◆ WHAT THE TASK REQUIRES:
Please reproduce exactly the lines that begin the listing below, up to and including the line where "the camera session" occurs.

◆ MATERIAL FOR THIS EXERCISE:
Lemma handleFileChange_notices_witness :
  let bad := {| file_name := lit "b.png"; file_bytes := [0]%N |} in
  let r := {| view := {| scanResults := []; isScanning := false;
                         isProcessingFile := false; scannerRef := None |};
              log := []; draws := 0 |} in
  1 <= List.length [bad] <= 10 /\
  In (Ev_alert nothingFoundNotice)
     (callsOf (@handleFileChange Sample.decoder (Some [bad])) r).
Proof.
  intros bad r.
  assert (Hlen : 1 <= List.length [bad] <= 10) by (simpl; lia).
  split; [exact Hlen|].
  apply (proj1 (@handleFileChange_notices Sample.decoder [bad] r Hlen)).
  intros f [<-|[]]. now eexists.
Defined.

(** X15.  Whatever the files, [handleFileChange] leaves the camera session
    alone: the scanning flag and the scanner of [scannerRef] are as before,
    and it never asks a scanner to start or stop. *)
Theorem handleFileChange_keeps_session `{Html5QrcodeLib}
        (files : option (list File)) (r : Run ScannerView.State) :
  let r' := exec (handleFileChange files) r in
  isScanning (view r') = isScanning (view r) /\
  scannerRef (view r') = scannerRef (view r) /\
  sessionActive (view r') = sessionActive (view r) /\
  ~ In Ev_scannerStart (callsOf (handleFileChange files) r) /\
  ~ In Ev_scannerStop (callsOf (handleFileChange files) r).
Proof.
  intros r'. subst r'.
  destruct files as [files|]; [|rewrite callsOf_unchanged; now repeat split].
  destruct (Nat.eq_dec (List.length files) 0) as [E0|Hn0].
  - assert (G : handleFileChange (Some files) r = (tt, r)).
    { unfold handleFileChange. now rewrite E0. }
    assert (X : exec (handleFileChange (Some files)) r = r)
      by (unfold exec; now rewrite G).
    rewrite (callsOf_unchanged _ _ X), X. now repeat split.
  - destruct (Nat.lt_ge_cases 10 (List.length files)) as [Hmany|Hfew].
    + pose proof (handleFileChange_rejected_run files r Hmany) as G.
      unfold callsOf, exec, sessionActive. rewrite G. cbn [snd view log].
      rewrite skipn_app_exact. repeat split;
        intros [Hf|[Hf|[]]]; discriminate.
    + assert (Hlen : 1 <= List.length files <= 10) by lia.
      pose proof (handleFileChange_run files r Hlen) as G. cbv zeta in G.
      unfold callsOf, exec, sessionActive. rewrite G.
      cbn [snd view log isScanning scannerRef].
      rewrite skipn_app_exact.
      assert (N : forall e, (e = Ev_scannerStart \/ e = Ev_scannerStop) ->
                  ~ In e (map Ev_scanFile files ++
                          flat_map (fun f => match Html5Qrcode_scanFile f with
                                             | Resolved _ => []
                                             | Rejected err =>
                                                 [Ev_consoleWarn
                                                    (lit "Could not scan file: "
                                                     ++ file_name f) err]
                                             end) files ++
                          (if Nat.eqb
                                (List.length
                                   (flat_map
                                      (fun f =>
                                         match Html5Qrcode_scanFile f with
                                         | Resolved text =>
                                             [{| fileName := file_name f;
                                                 decodedText := text |}]
                                         | Rejected _ => []
                                         end) files)) 0
                           then [Ev_alert nothingFoundNotice] else []) ++
                          [Ev_clearInput])).
      { intros e He. rewrite !in_app_iff. intros [Hin|[Hin|[Hin|Hin]]].
        - apply in_map_iff in Hin. destruct Hin as [f [<- _]].
          destruct He; discriminate.
        - apply in_flat_map in Hin. destruct Hin as [f [_ Hin]].
          destruct (Html5Qrcode_scanFile f); [destruct Hin|].
          destruct Hin as [<-|[]]. destruct He; discriminate.
        - match type of Hin with
          | In _ (if ?b then _ else _) => destruct b
          end; [|destruct Hin].
          destruct Hin as [<-|[]]. destruct He; discriminate.
        - destruct Hin as [<-|[]]. destruct He; discriminate. }
      repeat split; apply N; tauto.
Qed.
(** * OpenGL-Example: the scene registry (SceneManager) and the draw-call
      builder (object)

    A shallow embedding of [Source/SceneManager.cpp], [Source/object.cpp] and
    [Source/object.h], and the properties of the texture table, the material
    table and the per-draw state that the specification states about them.

    Conventions of the embedding
    - a C++ [int] is a [Z]; every counter of the program stays within the
      16 texture slots, so no wrap-around is involved;
    - a C++ [float] is an IEEE-754 binary32 value ([spec_float] with 24 bits
      of precision); literals are rounded to nearest as the compiler does;
    - GLM, the shader manager, the mesh library, the image decoder and OpenGL
      are external: their calls are recorded, in issue order, in the trace of
      the [World]; the GLM matrix functions are the operations of the class
      [GLM];
    - a method is a computation in the monad [M]: it threads the state it can
      reach and has no result ([None]) exactly when the C++ execution would
      be undefined (a null pointer dereferenced, an array indexed outside its
      16 elements). *)

From Stdlib Require Import ZArith QArith String Lia Floats.SpecFloat.
From stdpp Require Import base list strings.
From Equations Require Import Equations.

Local Open Scope Z_scope.

(** ** Scalars *)

Definition float : Type := spec_float.

Definition prec32 : Z := 24.
Definition emax32 : Z := 128.
Definition prec64 : Z := 53.
Definition emax64 : Z := 1024.

(** An [int] converted to [float], as in [glm::vec4(0.0f, 0.0f, 0.0f, 1)]. *)
Definition float_of_int (n : Z) : float :=
  binary_normalize prec32 emax32 n 0 false.

(** A literal with the suffix [f], such as [0.298f]: the decimal, rounded to
    the nearest binary32 value. *)
Definition f32 (q : Q) : float :=
  SFdiv prec32 emax32 (float_of_int (Qnum q)) (float_of_int (Zpos (Qden q))).

(** A literal without suffix, such as [22.0], is a [double]. *)
Definition f64 (q : Q) : spec_float :=
  SFdiv prec64 emax64
        (binary_normalize prec64 emax64 (Qnum q) 0 false)
        (binary_normalize prec64 emax64 (Zpos (Qden q)) 0 false).

(** The conversion of the assignment [shininess = 22.0]. *)
Definition float_of_double (d : spec_float) : float :=
  match d with
  | S754_finite s m e => binary_normalize prec32 emax32 (cond_Zopp s (Zpos m)) e s
  | _ => d
  end.

(** [bool] converted to [int], as in [setIntValue(g_UseTextureName, false)]. *)
Definition int_of_bool (b : bool) : Z := if b then 1 else 0.

(** [GLuint] is an unsigned 32-bit integer: [ID = -1] stores [2^32 - 1]. *)
Definition to_GLuint (n : Z) : Z := n mod 2 ^ 32.

(** A [GLuint] converted to [int], as in [textureID = m_textureIDs[index].ID]:
    the value modulo [2^32] in the range of [int]. *)
Definition int_of_GLuint (n : Z) : Z := (n + 2 ^ 31) mod 2 ^ 32 - 2 ^ 31.

(** [a.compare(b)] of [std::string]: negative, zero or positive. *)
Definition compare (a b : string) : Z :=
  match String.compare a b with
  | Eq => 0
  | Lt => -1
  | Gt => 1
  end.

(** ** GLM *)

Record vec2 : Type := Vec2 { v2x : float; v2y : float }.
Record vec3 : Type := Vec3 { v3x : float; v3y : float; v3z : float }.
Record vec4 : Type := Vec4 { v4x : float; v4y : float; v4z : float; v4w : float }.

(** The matrix side of GLM ([glm/gtx/transform.hpp]) is not part of the
    repository: its type and functions are the members of this class. *)
Class GLM : Type := {
  mat4 : Type;
  glm_radians : float -> float;
  glm_scale : vec3 -> mat4;
  glm_rotate : float -> vec3 -> mat4;
  glm_translate : vec3 -> mat4;
  mat4_mul : mat4 -> mat4 -> mat4
}.

Declare Scope glm_scope.
Delimit Scope glm_scope with glm.
Infix "*" := mat4_mul (at level 40, left associativity) : glm_scope.

(** ** Names of the uniforms (the anonymous namespace of SceneManager.cpp) *)

Definition g_ModelName : string := "model".
Definition g_ColorValueName : string := "objectColor".
Definition g_TextureValueName : string := "objectTexture".
Definition g_UseTextureName : string := "bUseTexture".
Definition g_UseLightingName : string := "bUseLighting".

(** ** The external world *)

(** The draw methods of [ShapeMeshes] that the program calls. *)
Inductive MeshDraw : Type :=
| DrawConeMesh
| DrawCylinderMesh
| DrawPlaneMesh
| DrawBoxMesh
| DrawSphereMesh
| DrawHalfSphereMesh
| DrawTorusMesh
| DrawHalfTorusMesh.

Inductive MeshLoad : Type :=
| LoadTaperedCylinderMesh
| LoadCylinderMesh
| LoadTorusMesh
| LoadSphereMesh
| LoadConeMesh
| LoadPlaneMesh
| LoadBoxMesh.

Inductive GLenum : Type :=
| GL_TEXTURE_2D
| GL_TEXTURE_WRAP_S
| GL_TEXTURE_WRAP_T
| GL_TEXTURE_MIN_FILTER
| GL_TEXTURE_MAG_FILTER
| GL_REPEAT
| GL_LINEAR
| GL_RGB8
| GL_RGB
| GL_RGBA8
| GL_RGBA
| GL_UNSIGNED_BYTE.

(** What [stbi_load] hands back for a readable file; the pixels themselves
    are only passed on to OpenGL. *)
Record Image : Type := {
  width : Z;
  height : Z;
  colorChannels : Z
}.

Section WithGLM.
Context {glm : GLM}.

(** Modelled from the spec: the collaborators of its section 6 (the
    shader-uniform interface ShaderManager, the mesh primitives ShapeMeshes,
    the image decoder, OpenGL) are not among the sources. A value of this
    type is one call made to one of them, with the arguments that
    SceneManager.cpp or object.cpp passes. The texture name that
    [glGenTextures] writes through its pointer is recorded with the call.
    [glDeleteTextures] belongs to OpenGL although no path of the program
    issues it. *)
Inductive Event : Type :=
| setMat4Value (name : string) (m : mat4)
| setIntValue (name : string) (v : Z)
| setBoolValue (name : string) (v : bool)
| setFloatValue (name : string) (v : float)
| setVec2Value (name : string) (v : vec2)
| setVec3Value (name : string) (v : vec3)
| setVec4Value (name : string) (v : vec4)
| setSampler2DValue (name : string) (v : Z)
| stbi_set_flip_vertically_on_load (flag : bool)
| stbi_image_free
| glGenTextures (n : Z) (generated : Z)
| glDeleteTextures (n : Z) (texture : Z)
| glBindTexture (target : GLenum) (texture : Z)
| glTexParameteri (target pname param : GLenum)
| glTexImage2D (internalformat : GLenum) (w h : Z) (format : GLenum)
| glGenerateMipmap (target : GLenum)
| glActiveTexture (unit : Z)
| delete_ShapeMeshes
| cout_loaded (filename : string) (w h channels : Z)
| cout_not_implemented (channels : Z)
| cout_could_not_load (filename : string)
| LoadMesh (m : MeshLoad)
| Draw (m : MeshDraw).

(** ** The data of SceneManager *)

Inductive pointer : Type :=
| NULL
| Addr (a : positive).

Definition is_NULL (p : pointer) : bool :=
  match p with
  | NULL => true
  | Addr _ => false
  end.

(** Modelled from the spec: SceneManager.h, which declares the class and its
    two structures, is not among the sources. [TEXTURE_INFO] is the
    TextureSlot of section 3 with the members that SceneManager.cpp
    accesses; [ID] is passed to [glGenTextures] by address, hence a
    [GLuint]. *)
Record TEXTURE_INFO : Type := {
  tex_tag : string;
  ID : Z
}.

(** Modelled from the spec: the MaterialRecord of section 3, with the
    members that SceneManager.cpp accesses. *)
Record OBJECT_MATERIAL : Type := {
  ambientStrength : float;
  ambientColor : vec3;
  diffuseColor : vec3;
  specularColor : vec3;
  shininess : float;
  mat_tag : string
}.

(** Modelled from the spec: the data members of the class, as the methods
    of SceneManager.cpp use them. *)
Record SceneManager : Type := {
  m_pShaderManager : pointer;
  m_basicMeshes : pointer;
  m_textureIDs : list TEXTURE_INFO;      (* TEXTURE_INFO m_textureIDs[16] *)
  m_loadedTextures : Z;
  m_objectMaterials : list OBJECT_MATERIAL   (* std::vector<OBJECT_MATERIAL> *)
}.

(** The part of the machine outside the two classes: the calls issued so
    far, the next unused texture name of the GL context, the image decoder
    seen as a function of the file name, and what a default-constructed
    [OBJECT_MATERIAL] holds (glm leaves the members of its vectors
    uninitialised, and the header that declares the structure is absent). *)
Record World : Type := {
  trace : list Event;
  next_texture : Z;
  stbi_load : string -> option Image;
  default_OBJECT_MATERIAL : OBJECT_MATERIAL
}.

Record Machine : Type := {
  scene : SceneManager;
  world : World
}.

(** ** The monad of methods *)

Definition M (S A : Type) : Type := S -> option (A * S).

Definition ret {S A : Type} (a : A) : M S A := fun s => Some (a, s).

Definition bind {S A B : Type} (c : M S A) (k : A -> M S B) : M S B :=
  fun s =>
    match c s with
    | Some (a, s') => k a s'
    | None => None
    end.

(** Undefined behaviour: the execution has no meaning from here on. *)
Definition undefined {S A : Type} : M S A := fun _ => None.

Definition gets {S A : Type} (f : S -> A) : M S A := fun s => Some (f s, s).

Definition modify {S : Type} (f : S -> S) : M S unit := fun s => Some (tt, f s).

Definition when {S : Type} (b : bool) (c : M S unit) : M S unit :=
  if b then c else ret tt.

(** [for (int i = lo; i < hi; i++) body(i)], for a body that writes neither
    [i] nor the bound. *)
Fixpoint for_count {S : Type} (n : nat) (i : Z) (body : Z -> M S unit) : M S unit :=
  match n with
  | O => ret tt
  | S n' => bind (body i) (fun _ => for_count n' (i + 1) body)
  end.

Definition for_range {S : Type} (lo hi : Z) (body : Z -> M S unit) : M S unit :=
  for_count (Z.to_nat (hi - lo)) lo body.

End WithGLM.

Declare Scope method_scope.
Delimit Scope method_scope with method.
Notation "x <- c ;; k" := (bind c (fun x => k))
  (at level 100, c at next level, right associativity) : method_scope.
Notation "c ;; k" := (bind c (fun _ => k))
  (at level 100, right associativity) : method_scope.

Local Open Scope method_scope.

Definition inspect {A : Type} (a : A) : {b : A | a = b} := exist _ a eq_refl.

(** The number of iterations left to a search loop
    [while ((index < bound) && (bFound == false))] whose body either sets
    [bFound] or increments [index]. *)
Definition search_measure (bound index : Z) (bFound : bool) : nat :=
  if bFound then O else S (Z.to_nat (bound - index)).

Section SceneManager.
Context {glm : GLM}.

(** *** Access to the state *)

Definition set_trace (t : list Event) (w : World) : World :=
  {| trace := t; next_texture := next_texture w; stbi_load := stbi_load w;
     default_OBJECT_MATERIAL := default_OBJECT_MATERIAL w |}.

Definition set_next_texture (n : Z) (w : World) : World :=
  {| trace := trace w; next_texture := n; stbi_load := stbi_load w;
     default_OBJECT_MATERIAL := default_OBJECT_MATERIAL w |}.

Definition set_world (w : World) (m : Machine) : Machine :=
  {| scene := scene m; world := w |}.

Definition set_scene (s : SceneManager) (m : Machine) : Machine :=
  {| scene := s; world := world m |}.

Definition set_m_pShaderManager (p : pointer) (s : SceneManager) : SceneManager :=
  {| m_pShaderManager := p; m_basicMeshes := m_basicMeshes s;
     m_textureIDs := m_textureIDs s; m_loadedTextures := m_loadedTextures s;
     m_objectMaterials := m_objectMaterials s |}.

Definition set_m_basicMeshes (p : pointer) (s : SceneManager) : SceneManager :=
  {| m_pShaderManager := m_pShaderManager s; m_basicMeshes := p;
     m_textureIDs := m_textureIDs s; m_loadedTextures := m_loadedTextures s;
     m_objectMaterials := m_objectMaterials s |}.

Definition set_m_textureIDs (a : list TEXTURE_INFO) (s : SceneManager) : SceneManager :=
  {| m_pShaderManager := m_pShaderManager s; m_basicMeshes := m_basicMeshes s;
     m_textureIDs := a; m_loadedTextures := m_loadedTextures s;
     m_objectMaterials := m_objectMaterials s |}.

◆ SOLUTION:
Lemma handleFileChange_notices_witness :
  let bad := {| file_name := lit "b.png"; file_bytes := [0]%N |} in
  let r := {| view := {| scanResults := []; isScanning := false;
                         isProcessingFile := false; scannerRef := None |};
              log := []; draws := 0 |} in
  1 <= List.length [bad] <= 10 /\
  In (Ev_alert nothingFoundNotice)
     (callsOf (@handleFileChange Sample.decoder (Some [bad])) r).
Proof.
  intros bad r.
  assert (Hlen : 1 <= List.length [bad] <= 10) by (simpl; lia).
  split; [exact Hlen|].
  apply (proj1 (@handleFileChange_notices Sample.decoder [bad] r Hlen)).
  intros f [<-|[]]. now eexists.
Defined.

(** X15.  Whatever the files, [handleFileChange] leaves the camera session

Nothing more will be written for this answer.